KPMG have accepted the data their clients gave them and used a methodology that their clients asked for, and are claiming that they are not to blame if these numbers are used on enormous billboards that could mislead policymakers and the public. This is nothing more than major consultants joining big gas in taking the piss.
Wed 25 Mar 2026 13.00

Photo: PR IMAGE/Supplied by Elliot Hughes.
During early 2026, huge billboards outside Canberra airport carried gas industry advertisements. We covered them at the time on The Point liveblog here.

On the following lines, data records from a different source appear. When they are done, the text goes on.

(* ===== verification/GoStrings.v ===== *)
(** * Go strings and byte slices

    A Go string is an immutable byte sequence and is modelled by [string]
    (each [ascii] is one byte); a [[]byte] used as binary data is modelled by
    [list byte].  This file holds the parts of Go's strings, unicode/utf8,
    encoding/hex, encoding/base32 and encoding/binary packages the components
    use, with the lemmas they share. *)
From Stdlib Require Import Ascii Strings.Byte ZArith Lia.
From S2P Require Import Prelude.
#[local] Open Scope Z_scope.

#[export] Instance byte_eq_dec : EqDecision byte := Byte.byte_eq_dec.

Definition len (s : string) : Z := Z.of_nat (String.length s).
Definition blen (b : list byte) : Z := Z.of_nat (length b).

Definition code (c : ascii) : Z := Z.of_N (N_of_ascii c).
Definition between (lo hi : Z) (c : ascii) : bool := (lo <=? code c) && (code c <=? hi).

Definition is_lower (c : ascii) : bool := between 97 122 c.
Definition is_upper (c : ascii) : bool := between 65 90 c.
Definition is_digit (c : ascii) : bool := between 48 57 c.

Fixpoint str_forallb (p : ascii -> bool) (s : string) : bool :=
  match s with
  | EmptyString => true
  | String c s' => p c && str_forallb p s'
  end.

Fixpoint str_existsb (p : ascii -> bool) (s : string) : bool :=
  match s with
  | EmptyString => false
  | String c s' => p c || str_existsb p s'
  end.

Definition ceq (c d : ascii) : bool := Ascii.eqb c d.
Definition str_eqb (a b : string) : bool := String.eqb a b.

(** [strings.ContainsRune(s, 0)], on the bytes. *)
Definition contains_char (c : ascii) (s : string) : bool := str_existsb (ceq c) s.

(** [strings.HasPrefix], [strings.HasSuffix] *)
Fixpoint has_prefix (s p : string) : bool :=
  match p, s with
  | EmptyString, _ => true
  | String _ _, EmptyString => false
  | String d p', String c s' => ceq c d && has_prefix s' p'
  end.

Fixpoint str_drop (n : nat) (s : string) : string :=
  match n, s with
  | O, _ => s
  | S n', String _ s' => str_drop n' s'
  | S _, EmptyString => EmptyString
  end.

Fixpoint str_take (n : nat) (s : string) : string :=
  match n, s with
  | O, _ => EmptyString
  | S n', String c s' => String c (str_take n' s')
  | S _, EmptyString => EmptyString
  end.

Definition has_suffix (s p : string) : bool :=
  Nat.leb (String.length p) (String.length s) &&
  str_eqb (str_drop (String.length s - String.length p) s) p.

(** [strings.Split(s, sep)] for a one-byte separator: never empty. *)
Fixpoint split_on (sep : ascii) (s : string) : list string :=
  match s with
  | EmptyString => [EmptyString]
  | String c s' =>
      if ceq c sep then EmptyString :: split_on sep s'
      else match split_on sep s' with
           | [] => [String c EmptyString]
           | p :: ps => String c p :: ps
           end
  end.

Fixpoint join_with (sep : ascii) (l : list string) : string :=
  match l with
  | [] => EmptyString
  | [p] => p
  | p :: ps => String.append p (String sep (join_with sep ps))
  end.

(** ** unicode/utf8

    [utf8_valid] is [utf8.ValidString]: the byte sequences of RFC 3629
    (no surrogates, no overlong forms, nothing above U+10FFFF). *)
Definition cont (c : ascii) : bool := between 128 191 c.

Fixpoint utf8_valid (s : string) : bool :=
  match s with
  | EmptyString => true
  | String a s1 =>
      if code a <? 128 then utf8_valid s1
      else match s1 with
      | EmptyString => false
      | String b s2 =>
          if between 194 223 a then cont b && utf8_valid s2
          else match s2 with
          | EmptyString => false
          | String c s3 =>
              if code a =? 224 then between 160 191 b && cont c && utf8_valid s3
              else if code a =? 237 then between 128 159 b && cont c && utf8_valid s3
              else if between 225 239 a then cont b && cont c && utf8_valid s3
              else match s3 with
              | EmptyString => false
              | String d s4 =>
                  if code a =? 240 then between 144 191 b && cont c && cont d && utf8_valid s4
                  else if code a =? 244 then between 128 143 b && cont c && cont d && utf8_valid s4
                  else if between 241 243 a then cont b && cont c && cont d && utf8_valid s4
                  else false
              end
          end
      end
  end.

(** ** encoding/hex *)
Definition hex_digit (n : N) : ascii := ascii_of_N (if (n <? 10)%N then 48 + n else 87 + n).

Fixpoint hex_encode (b : list byte) : string :=
  match b with
  | [] => EmptyString
  | x :: b' =>
      let n := Byte.to_N x in
      String (hex_digit (n / 16)) (String (hex_digit (n mod 16)) (hex_encode b'))
  end.

Definition hex_value (c : ascii) : option N :=
  if is_digit c then Some (N_of_ascii c - 48)%N
  else if between 97 102 c then Some (N_of_ascii c - 87)%N
  else if between 65 70 c then Some (N_of_ascii c - 55)%N
  else None.

Fixpoint hex_decode (s : string) : option (list byte) :=
  match s with
  | EmptyString => Some []
  | String _ EmptyString => None
  | String h (String l s') =>
      match hex_value h, hex_value l, hex_decode s' with
      | Some x, Some y, Some r =>
          match Byte.of_N (16 * x + y) with Some b => Some (b :: r) | None => None end
      | _, _, _ => None
      end
  end.

(** The canonical lower-case hexadecimal form of 32 bytes, the check the
    sources write as [hex.DecodeString] plus re-encoding. *)
Definition canonical_hex32 (s : string) : bool :=
  match hex_decode s with
  | Some b => (blen b =? 32) && str_eqb (hex_encode b) s
  | None => false
  end.

(** ** encoding/base64: RawURLEncoding *)
Definition b64_char (n : N) : ascii :=
  ascii_of_N (if n <? 26 then 65 + n else if n <? 52 then 71 + n else if n <? 62 then n - 4
              else if n =? 62 then 45 else 95)%N.

Fixpoint base64url (b : list byte) : string :=
  match b with
  | [] => EmptyString
  | [x] => let x := Byte.to_N x in
      String (b64_char (x / 4)) (String (b64_char (16 * (x mod 4))) EmptyString)
  | [x; y] => let x := Byte.to_N x in let y := Byte.to_N y in
      String (b64_char (x / 4)) (String (b64_char (16 * (x mod 4) + y / 16))
        (String (b64_char (4 * (y mod 16))) EmptyString))
  | x :: y :: z :: b' =>
      let x := Byte.to_N x in let y := Byte.to_N y in let z := Byte.to_N z in
      String (b64_char (x / 4)) (String (b64_char (16 * (x mod 4) + y / 16))
        (String (b64_char (4 * (y mod 16) + z / 64)) (String (b64_char (z mod 64)) (base64url b'))))
  end%N.

(** ** encoding/binary: big-endian integers *)
Fixpoint be_encode (n : nat) (z : Z) : list byte :=
  match n with
  | O => []
  | S n' => be_encode n' (z / 256) ++ [default x00 (Byte.of_N (Z.to_N (z mod 256)))]
  end.

Definition be_step (acc : Z) (b : byte) : Z := acc * 256 + Z.of_N (Byte.to_N b).
Definition be_decode (b : list byte) : Z := fold_left be_step b 0.

(** ** Lemmas *)
#[global] Arguments String.append !_ _ / : simpl nomatch.
#[global] Arguments str_take !_ !_ / : simpl nomatch.
#[global] Arguments str_drop !_ !_ / : simpl nomatch.

Lemma str_eqb_eq a b : str_eqb a b = true <-> a = b.
Proof. apply String.eqb_eq. Qed.

Lemma str_eqb_refl a : str_eqb a a = true.
Proof. by apply str_eqb_eq. Qed.

Lemma str_eqb_neq a b : str_eqb a b = false <-> a <> b.
Proof. apply String.eqb_neq. Qed.

Lemma ceq_eq c d : ceq c d = true <-> c = d.
Proof. apply Ascii.eqb_eq. Qed.

Lemma len_nonneg s : 0 <= len s.
Proof. unfold len. lia. Qed.

Lemma length_append a b :
  String.length (String.append a b) = (String.length a + String.length b)%nat.
Proof. induction a as [|c a IH]; simpl; [done|]. by rewrite IH. Qed.

Lemma len_append a b : len (String.append a b) = len a + len b.
Proof. unfold len. rewrite length_append. lia. Qed.

Lemma append_nil_r s : String.append s "" = s.
Proof. induction s as [|c s IH]; simpl; [done|]. by rewrite IH. Qed.

Lemma append_assoc a b c :
  String.append (String.append a b) c = String.append a (String.append b c).
Proof. induction a as [|x a IH]; simpl; [done|]. by rewrite IH. Qed.

Lemma str_take_append a b : str_take (String.length a) (String.append a b) = a.
Proof. induction a as [|c a IH]; simpl; [by destruct b|]. by rewrite IH. Qed.

Lemma str_drop_append a b : str_drop (String.length a) (String.append a b) = b.
Proof. induction a as [|c a IH]; simpl; [by destruct b|]. done. Qed.

Lemma has_prefix_append p s : has_prefix (String.append p s) p = true.
Proof.
  induction p as [|c p IH]; simpl; [by destruct s|].
  apply andb_true_iff. by rewrite ceq_eq.
Qed.

Lemma has_prefix_spec s p :
  has_prefix s p = true <-> exists r, s = String.append p r.
Proof.
  split.
  - revert s. induction p as [|d p IH]; intros [|c s] H; simpl in *; try done;
      [by exists ""| by exists (String c s)|].
    apply andb_true_iff in H as [->%ceq_eq [r ->]%IH]. by exists r.
  - intros [r ->]. apply has_prefix_append.
Qed.

Lemma str_forallb_append p a b :
  str_forallb p (String.append a b) = str_forallb p a && str_forallb p b.
Proof. induction a as [|c a IH]; simpl; [done|]. by rewrite IH, andb_assoc. Qed.

Lemma split_on_cons sep s : exists p ps, split_on sep s = p :: ps.
Proof.
  induction s as [|c s (p & ps & IH)]; simpl; [eauto|].
  destruct (ceq c sep); [eauto|]. rewrite IH. eauto.
Qed.

(** Splitting and joining are inverse: the round trip of every dotted name. *)
Lemma join_split sep s : join_with sep (split_on sep s) = s.
Proof.
  induction s as [|c s IH]; simpl; [done|].
  destruct (split_on_cons sep s) as (p & ps & Hs).
  destruct (ceq c sep) eqn:Hc.
  - apply ceq_eq in Hc as ->. rewrite Hs in *. simpl in *. by rewrite IH.
  - rewrite Hs in *. destruct ps; simpl in *; by rewrite IH.
Qed.

Lemma split_on_single sep s :
  contains_char sep s = false -> split_on sep s = [s].
Proof.
  unfold contains_char. induction s as [|c s IH]; simpl; [done|].
  intros [Hc Hs]%orb_false_iff. unfold ceq in *. rewrite Ascii.eqb_sym, Hc.
  by rewrite IH.
Qed.

Lemma split_join_cons sep p s :
  contains_char sep p = false ->
  split_on sep (String.append p (String sep s)) = p :: split_on sep s.
Proof.
  unfold contains_char. induction p as [|c p IH]; simpl.
  - intros _. unfold ceq. by rewrite Ascii.eqb_refl.
  - intros [Hc Hs]%orb_false_iff. unfold ceq in *. rewrite Ascii.eqb_sym, Hc.
    by rewrite IH.
Qed.

(** *** Big-endian integers *)
Lemma length_be_encode n z : length (be_encode n z) = n.
Proof.
  revert z. induction n as [|n IH]; intros z; simpl; [done|].
  rewrite length_app, IH. simpl. lia.
Qed.

Lemma byte_of_Z_round z :
  Z.of_N (Byte.to_N (default x00 (Byte.of_N (Z.to_N (z mod 256))))) = z mod 256.
Proof.
  pose proof (Z.mod_pos_bound z 256). pose proof (Byte.to_of_N_option_map (Z.to_N (z mod 256))) as Hb.
  destruct (Z.to_N (z mod 256) <=? 255)%N eqn:Hle; [|apply N.leb_gt in Hle; lia].
  destruct (Byte.of_N _) as [b|]; simpl in *; [|done]. injection Hb as ->. lia.
Qed.

Lemma be_decode_snoc b x : be_decode (b ++ [x]) = be_decode b * 256 + Z.of_N (Byte.to_N x).
Proof. unfold be_decode. by rewrite fold_left_app. Qed.

Lemma be_round n z : 0 <= z < 256 ^ Z.of_nat n -> be_decode (be_encode n z) = z.
Proof.
  revert z. induction n as [|n IH]; intros z Hz.
  - change (256 ^ Z.of_nat 0) with 1 in Hz. assert (z = 0) as -> by lia. done.
  - simpl. rewrite be_decode_snoc, byte_of_Z_round.
    rewrite Nat2Z.inj_succ, Z.pow_succ_r in Hz by lia.
    rewrite IH by (split; [apply Z.div_pos; lia | apply Z.div_lt_upper_bound; lia]).
    pose proof (Z.div_mod z 256). lia.
Qed.

Lemma to_N_lt b : (Byte.to_N b < 256)%N.
Proof. by destruct b. Qed.

Lemma be_decode_range b : 0 <= be_decode b < 256 ^ Z.of_nat (length b).
Proof.
  induction b as [|x b IH] using rev_ind; [done|].
  rewrite be_decode_snoc, length_app, Nat.add_comm. simpl length.
  rewrite Nat2Z.inj_succ, Z.pow_succ_r by lia. pose proof (to_N_lt x). lia.
Qed.

Lemma be_encode_decode b : be_encode (length b) (be_decode b) = b.
Proof.
  induction b as [|x b IH] using rev_ind; [done|].
  rewrite be_decode_snoc, length_app, Nat.add_comm. simpl. pose proof (to_N_lt x).
  rewrite Z.div_add_l, Z.div_small, Z.add_0_r, IH by lia. f_equal. f_equal.
  rewrite Z.add_comm, Z.mod_add, Z.mod_small by lia.
  by rewrite N2Z.id, Byte.of_to_N.
Qed.

(** *** Conversions between strings and byte slices *)
Definition bytes_of (s : string) : list byte := String.list_byte_of_string s.
Definition string_of (b : list byte) : string := String.string_of_list_byte b.

Lemma string_of_bytes_of s : string_of (bytes_of s) = s.
Proof. apply String.string_of_list_byte_of_string. Qed.

Lemma bytes_of_string_of b : bytes_of (string_of b) = b.
Proof. apply String.list_byte_of_string_of_list_byte. Qed.

Lemma bytes_of_cons c s : bytes_of (String c s) = byte_of_ascii c :: bytes_of s.
Proof. done. Qed.

Lemma bytes_of_append a b : bytes_of (String.append a b) = bytes_of a ++ bytes_of b.
Proof.
  induction a as [|c a IH]; [done|].
  change (String.append (String c a) b) with (String c (String.append a b)).
  by rewrite !bytes_of_cons, IH.
Qed.

Lemma length_bytes_of s : length (bytes_of s) = String.length s.
Proof. induction s as [|c s IH]; [done|]. rewrite bytes_of_cons. simpl. by rewrite IH. Qed.

Lemma blen_bytes_of s : blen (bytes_of s) = len s.
Proof. unfold blen, len. by rewrite length_bytes_of. Qed.

Lemma bytes_of_inj a b : bytes_of a = bytes_of b -> a = b.
Proof. intros H. by rewrite <- (string_of_bytes_of a), H, string_of_bytes_of. Qed.

#[export] Hint Resolve len_nonneg str_eqb_refl : pagnet.
#[export] Hint Rewrite len_append blen_bytes_of string_of_bytes_of bytes_of_string_of
  length_be_encode : pagnet.

Lemma length_hex_encode b : String.length (hex_encode b) = (2 * length b)%nat.
Proof. induction b as [|x b IH]; [done|]. cbn [hex_encode String.length length]. lia. Qed.

Lemma length_base64url_24 b : length b = 24%nat -> len (base64url b) = 32.
Proof.
  do 24 (destruct b as [|? b]; [done|]). destruct b; [|done]. intros _.
  unfold len. reflexivity.
Qed.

The location of these billboards was not an accident. Members of Parliament were flying into Canberra to decide whether to change taxes on gas exports and they had to drive right past these ads.
The huge billboards featured a huge number claiming to be the “contribution of the gas industry to the economy”. Below the huge number was some very fine print on where the huge numbers came from.
The huge number is $100 billion.

This is misleading for at least three reasons:
Reason 1 // It includes profits to foreign shareholders. As the gas industry is primarily foreign-owned, most of the profit ends up overseas. To state the obvious, foreign profits do not benefit Australians.
Reason 2 // The modelling behind this number is dodgy. The multiplier methodology used is so discredited that the Productivity Commission describes its misuse as “primarily relating to overstating the economic importance of specific sectors”, in this case, the gas industry. This methodology is mathematically certain to overstate positive impacts.
Reason 3 // The definition of “gas industry” in this figure includes “crude oil”, “road freight transport services”, “corporate head office management”, “office administration services” and other activities that have little to do with gas exports.
So, claiming foreign profits as Australian, dodgy modelling and including non-gas activities in the ‘gas industry’. Where did this come from?
The fine print on the billboard shows that these numbers come not from official statistics, but from a report commissioned by gas industry lobby group Australian Energy Producers. The report was written by consultants KPMG. KPMG’s disclaimer on page 2 is worth a read:
“No warranty of completeness, accuracy or reliability is given in relation to the statements and representations made by, and the information and documentation provided by Australian Energy Producers as part of the process. KPMG has indicated the sources of the information provided within this work. We have not sought to independently verify those sources unless otherwise noted within the work.”
In other words, KPMG have accepted the data their clients gave them and used a methodology that their clients asked for, and are claiming that they are not to blame if these numbers are used on enormous billboards that could mislead policymakers and the public.
This is nothing more than major consultants joining big gas in taking the piss.
A 25% tax on gas exports, as proposed by the Australian Council of Trade Unions and supported by many Members of Parliament would provide major benefits to Australia and end claims of a gas shortage. This would come at virtually no cost to anyone other than multinational gas corporations.